Dieter von Metternich acquired Zievel by marriage in 1494, and came to be ruler of Burscheid. His son, also named Dieter von Metternich (died 1600) styled himself Lord of Mersch and Esch-sur-Sûre. His grandson, Wolfgang Heinrich von Metternich (died 1699) acquired Dodenburg, Neckar, Steinbach, and Densborn. Wolfgang Heinrich von Metternich's brother Lothar Friedrich von Metternich-Burscheid was Elector of Mainz.

==Metternich-Chursdorf==

A second line of the family, founded by Johann Reinhard Freiherr von Metternich, came to rule Chursdorf.

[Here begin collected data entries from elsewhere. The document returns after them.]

(** * AMA task data seeder: durability and failover core

    A shallow embedding of the services under
    [src/modules/common/services] (circuit breaker, state manager, metrics
    session tracker, SQLite manager, write handler, recovery manager) and
    the properties of the specification checked against them.

    Conventions of the embedding:
    - every service is a record of its private fields; a method is a
      function from the record to the updated record (and a result);
    - [Date.now()], [Math.random()] and the outcome of every remote or
      database call are inputs of the function that performs the call;
    - a rejected promise / thrown exception is the [Throw] outcome;
    - logger calls have no effect on the state and are left out. *)

From Stdlib Require Import ZArith List String Ascii Bool Lia.
From Stdlib Require Import Permutation Sorted DecimalString QArith_base.
Import ListNotations.
Open Scope string_scope.
Open Scope list_scope.
Open Scope Z_scope.

(** ** Enumerations *)

(** Modelled from the spec: [enums/circuit-breaker-state.enum.ts] is not
    among the sources; the three members are the ones the services compare
    against (CLOSED, OPEN, HALF_OPEN). *)
Inductive CircuitBreakerState : Type := CLOSED | OPEN | HALF_OPEN.

(** Modelled from the spec: [enums/state.enum.ts] is not among the sources;
    the producer mode is RedisMode or SqliteMode. *)
Inductive SeederState : Type := REDIS_MODE | SQLITE_MODE.

(** Modelled from the spec: [enums/recovery-status.enum.ts] is not among the
    sources; a persisted record is Pending, Recovering or Sent. *)
Inductive RecoveryStatus : Type := PENDING | RECOVERING | SENT.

This branch of the family converted to the Protestant faith. Johann Reinhard Freiherr von Metternich's son Ernst von Metternich, made a Graf in 1697, was a soldier in the service of Frederick I of Prussia and a member of the privy council of Brandenburg-Prussia. Ernst von Metternich was involved in the diplomacy that saw Frederick I granted the title King in Prussia, in Prussia's acquisition of Neuchâtel, and in the negotiating of the Treaty of Utrecht in 1713. Ernst von Metternich's brother was a member of the privy council of the Principality of Ansbach and in 1726 became Chancellor of Schwarzburg. He was also an author on questions of theosophy and alchemy.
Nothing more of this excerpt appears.